MICHIGAN — The U.S. Department of Education is reviewing Eastern Michigan University after school administrators failed to alert the campus community that a woman had been murdered in her dormitory room.
A university custodian found Laura Dickinson, 22, dead in her Hill Hall room Dec. 15, 2006. Area newspapers reported that she was naked from the waist down, a pillow covered her head and traces of semen were found on her leg.
The school issued a release Dec. 16 announcing that she had passed away unexpectedly, but it said there was “no reason to suspect foul play,” according to the timeline posted on the university Web site. It issued subsequent releases Dec. 18 and Jan. 12 to update students. Neither release gave a cause of death or mentioned a homicide investigation.
Ten weeks later, police arrested Orange Taylor III, another EMU student, on charges of homicide, two counts of sexual criminal conduct, larceny and home invasion in connection with Dickinson’s death.
Her family and EMU students and parents were outraged to learn that Dickinson’s death was a homicide, and many accused school officials of staging a cover-up.
University President John Fallon made his first public statement about the death June 19 at a meeting of the board of regents.
“Never again will such a confounding series of mistakes be made on my watch,” he said.
The U.S. Department of Education is examining the university for violations of the federal Jeanne Clery Act, which requires all public and private colleges and universities that participate in federal financial aid programs to release information about campus crime and safety. It was named after Jeanne Clery, who was beaten, raped and murdered in her dormitory room at Lehigh University in April 1986.
The department will release an initial review to the school in the next few weeks, and the school will have an opportunity to respond before a public statement is released, said a department spokeswoman.
Daniel Carter, senior vice president of Security on Campus Inc., a Clery Act watch-dog organization that the Clery family started, said he expects the department’s review to be released in about a month.

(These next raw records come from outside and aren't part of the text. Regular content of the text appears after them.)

(* ===== verification/File.v ===== *)
(** * Pipes and open files (kernel/pipe.c, kernel/file.c)

    A pipe is named by the address of the page pipealloc() got for it; its
    contents are the entry of [pipes] at that address. *)

From S2P Require Import Prelude State Spinlock CString Kalloc Sched Vm ProcMem Sleeplock Bio Log Fs Uart Console.
Open Scope Z_scope.

(** ** pipe.c *)

Definition PIPESIZE : Z := 512.

Definition getpi {A} (pi : Z) (f : pipe -> A) : M A := gets (fun d => f (pipes d pi)).
Definition setpi (pi : Z) (f : pipe -> pipe) : M unit :=
  modify (fun d => set_pipes (pipes d).[pi := f (pipes d pi)] d).

Definition pipeclose (pi : Z) (writable : bool) : M unit :=
  acquire (LK_pipe pi);;
  (if writable then setpi pi (set_pi_writeopen 0);; wakeup (CH_nread pi)
   else setpi pi (set_pi_readopen 0);; wakeup (CH_nwrite pi));;
  let* r := getpi pi pi_readopen in
  let* w := getpi pi pi_writeopen in
  if (r =? 0) && (w =? 0) then release (LK_pipe pi);; kfree pi
  else release (LK_pipe pi).

(** One iteration of the loop of pipewrite(): [inl i] goes on, [inr (r, true)] returns
    [r] with the lock already released, [inr (i, false)] leaves the loop. *)
Definition pipewrite_body (pi addr n : Z) (pr : nat) (i : Z) : M (Z + (Z * bool)) :=
  if i <? n then
    let* ro := getpi pi pi_readopen in
    let* k := getp pr p_killed in
    if (ro =? 0) || negb (k =? 0) then release (LK_pipe pi);; ret (inr (-1, true)) else
    let* nw := getpi pi pi_nwrite in
    let* nr := getpi pi pi_nread in
    if nw =? u32 (nr + PIPESIZE) then (* pipewrite-full *)
      wakeup (CH_nread pi);;
      sleep (CH_nwrite pi) (LK_pipe pi);;
      ret (inl i)
    else
      let* pt := getp pr p_pagetable in
      let* c := copyin pt (u64 (addr + i)) 1 in
      if fst c =? -1 then ret (inr (i, false)) else
      setpi pi (fun q => set_pi_data (pi_data q).[nw mod PIPESIZE := nth 0 (snd c) 0] q);;
      setpi pi (set_pi_nwrite (u32 (nw + 1)));;
      ret (inl (i + 1))
  else ret (inr (i, false)).

(** At most [n] iterations do not sleep. *)
Definition pipewrite (pi addr n : Z) : M Z :=
  let* pr := myproc_deref in
  acquire (LK_pipe pi);;
  let* r := loop_for (Z.to_nat n) (pipewrite_body pi addr n pr) 0 in
  let '(i, returned) := r in
  if returned : bool then ret i else
  wakeup (CH_nread pi);;
  release (LK_pipe pi);;
  ret i.

(** Wait for data: [false] if killed, with the lock released. *)
Definition piperead_wait (pi : Z) (pr : nat) : M bool :=
  loop (fun _ : unit =>
    let* nr := getpi pi pi_nread in
    let* nw := getpi pi pi_nwrite in
    let* wo := getpi pi pi_writeopen in
    if (nr =? nw) && negb (wo =? 0) then
      let* k := getp pr p_killed in
      if negb (k =? 0) then release (LK_pipe pi);; ret (inr false)
      else sleep (CH_nread pi) (LK_pipe pi);; ret (inl tt)
    else ret (inr true)) tt.

(** The copy loop of piperead(): [rem] bytes are left of [n]; the result is [i]. *)
Fixpoint piperead_loop (rem : nat) (pi addr : Z) (pr : nat) (i : Z) : M Z :=
  match rem with
  | O => ret i
  | S r =>
      let* nr := getpi pi pi_nread in
      let* nw := getpi pi pi_nwrite in
      if nr =? nw then ret i else
      let* ch := getpi pi (fun q => pi_data q (nr mod PIPESIZE)) in
      setpi pi (set_pi_nread (u32 (nr + 1)));;
      let* pt := getp pr p_pagetable in
      let* c := copyout pt (u64 (addr + i)) [ch] in
      if c =? -1 then ret i else piperead_loop r pi addr pr (i + 1)
  end.

Definition piperead (pi addr n : Z) : M Z :=
  let* pr := myproc_deref in
  acquire (LK_pipe pi);;
  let* ok := piperead_wait pi pr in
  if negb ok then ret (-1) else
  let* i := piperead_loop (Z.to_nat n) pi addr pr 0 in
  wakeup (CH_nwrite pi);;
  release (LK_pipe pi);;
  ret i.

(** ** file.c *)

Definition getf {A} (f : nat) (g : file -> A) : M A := gets (fun d => g (files d f)).
Definition setf (f : nat) (g : file -> file) : M unit :=
  modify (fun d => set_files (files d).[f := g (files d f)] d).

Definition fileinit : M unit := initlock LK_ftable "ftable".

(** The first free entry of the file table. *)
Definition free_file (fl : nat -> file) : option nat :=
  find (fun f => f_ref (fl f) =? 0) (seq 0 NFILE).

Definition filealloc : M (option nat) :=
  acquire LK_ftable;;
  let* r := gets (fun d => free_file (files d)) in
  match r with
  | Some f => setf f (set_f_ref 1);; release LK_ftable;; ret (Some f)
  | None => release LK_ftable;; ret None
  end.

Definition filedup (f : nat) : M nat :=
  acquire LK_ftable;;
  let* r := getf f f_ref in
  if r <? 1 then panic "filedup" else
  setf f (fun x => set_f_ref (f_ref x + 1) x);;
  release LK_ftable;;
  ret f.

Section File.
Context `{D : DiskDriver}.

Definition fileclose (f : nat) : M unit :=
  acquire LK_ftable;;
  let* r := getf f f_ref in
  if r <? 1 then panic "fileclose" else
  setf f (fun x => set_f_ref (f_ref x - 1) x);;
  let* r := getf f f_ref in
  if 0 <? r then release LK_ftable else
  let* ff := getf f (fun x => x) in
  setf f (set_f_ref 0);;
  setf f (set_f_type FD_NONE);;
  release LK_ftable;;
  match f_type ff with
  | FD_PIPE => pipeclose (f_pipe ff) (negb (f_writable ff =? 0))
  | FD_INODE | FD_DEVICE =>
      begin_op;;
      let* ip := deref (f_ip ff) in
      iput ip;;
      end_op
  | FD_NONE => ret tt
  end.

(** pipe.c.  The result is the return value, [*f0] and [*f1]. *)
Definition pipealloc : M (Z * option nat * option nat) :=
  let bad (pi : Z) (f0 f1 : option nat) :=
    when (negb (pi =? 0)) (kfree pi);;
    match f0 with Some f => fileclose f | None => ret tt end;;
    match f1 with Some f => fileclose f | None => ret tt end;;
    ret (-1, f0, f1) in
  let* f0 := filealloc in
  match f0 with
  | None => bad 0 None None
  | Some a =>
      let* f1 := filealloc in
      match f1 with
      | None => bad 0 f0 None
      | Some b =>
          let* pi := kalloc in
          if pi =? 0 then bad 0 f0 f1 else
          setpi pi (set_pi_readopen 1);;
          setpi pi (set_pi_writeopen 1);;
          setpi pi (set_pi_nwrite 0);;
          setpi pi (set_pi_nread 0);;
          initlock (LK_pipe pi) "pipe";;
          setf a (set_f_type FD_PIPE);;
          setf a (set_f_readable 1);;
          setf a (set_f_writable 0);;
          setf a (set_f_pipe pi);;
          setf b (set_f_type FD_PIPE);;
          setf b (set_f_readable 0);;
          setf b (set_f_writable 1);;
          setf b (set_f_pipe pi);;
          ret (0, f0, f1)
      end
  end.

Definition filestat (f : nat) (addr : Z) : M Z :=
  let* p := myproc_deref in
  let* t := getf f f_type in
  if bool_decide (t = FD_INODE \/ t = FD_DEVICE) then
    let* ip := getf f f_ip in
    ilock ip;;
    let* ip' := deref ip in
    let* st := stati ip' in
    iunlock ip;;
    let* pt := getp p p_pagetable in
    let* r := copyout pt addr st in
    if r <? 0 then ret (-1) else ret 0
  else ret (-1).

(** devsw[major].read(1, addr, n) and .write(1, addr, n) *)
Definition call_dev (fn : devfn) (addr n : Z) : M Z :=
  match fn with
  | FN_consoleread => consoleread (DUser addr) n
  | FN_consolewrite => consolewrite (SUser addr) n
  end.

Definition fileread (f : nat) (addr n : Z) : M Z :=
  let* rd := getf f f_readable in
  if rd =? 0 then ret (-1) else
  let* t := getf f f_type in
  match t with
  | FD_PIPE => let* pi := getf f f_pipe in piperead pi addr n
  | FD_DEVICE =>
      let* mj := getf f f_major in
      let* fn := gets (fun d => dv_read (devsw d mj)) in
      if (mj <? 0) || (mj >=? NDEV) then ret (-1) else
      match fn with None => ret (-1) | Some fn => call_dev fn addr n end
  | FD_INODE =>
      let* ip := getf f f_ip in
      ilock ip;;
      let* ip' := deref ip in
      let* off := getf f f_off in
      let* r := readi ip' (DUser addr) off (u32 n) in
      when (0 <? fst r) (setf f (fun x => set_f_off (u32 (f_off x + fst r)) x));;
      iunlock ip;;
      ret (fst r)
  | FD_NONE => panic "fileread"
  end.

(** The loop of filewrite(): a few blocks per transaction; the result is the final [i]. *)
Definition write_max : Z := (MAXOPBLOCKS - 1 - 1 - 2) / 2 * BSIZE.

Fixpoint filewrite_loop (fuel : nat) (f : nat) (addr n i : Z) : M Z :=
  match fuel with
  | O => fun _ s => Stop Waiting s
  | S k =>
      if i <? n then
        let n1 := Z.min (n - i) write_max in
        begin_op;;
        let* ip := getf f f_ip in
        ilock ip;;
        let* ip' := deref ip in
        let* off := getf f f_off in
        let* r := writei ip' (SUser (u64 (addr + i))) off n1 in
        when (0 <? r) (setf f (fun x => set_f_off (u32 (f_off x + r)) x));;
        iunlock ip;;
        end_op;;
        if negb (r =? n1) then ret i (* error from writei *)
        else filewrite_loop k f addr n (i + r)
      else ret i
  end.

Definition filewrite (f : nat) (addr n : Z) : M Z :=
  let* wr := getf f f_writable in
  if wr =? 0 then ret (-1) else
  let* t := getf f f_type in
  match t with
  | FD_PIPE => let* pi := getf f f_pipe in pipewrite pi addr n
  | FD_DEVICE =>
      let* mj := getf f f_major in
      let* fn := gets (fun d => dv_write (devsw d mj)) in
      if (mj <? 0) || (mj >=? NDEV) then ret (-1) else
      match fn with None => ret (-1) | Some fn => call_dev fn addr n end
  | FD_INODE =>
      let* i := filewrite_loop (S (S (Z.to_nat (n / write_max)))) f addr n 0 in
      ret (if i =? n then n else -1)
  | FD_NONE => panic "filewrite"
  end.
End File.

“I anticipate by the end of the month that the department of education will find [the university] in violation [of the Clery Act] on multiple counts,” Carter said.
Since the inception of the act in 1990, the department has conducted hundreds of reviews, but only three schools have been fined, Carter said. This investigation is the “fastest, most-quickly completed” review the department has conducted, largely because of “how serious it is,” he added.
In addition to the department’s review, the university hired an attorney to conduct an independent investigation. The 568-page report released last week said “the university failed in multiple respects to properly comply with the various policy and reporting requirements under the Clery Act.”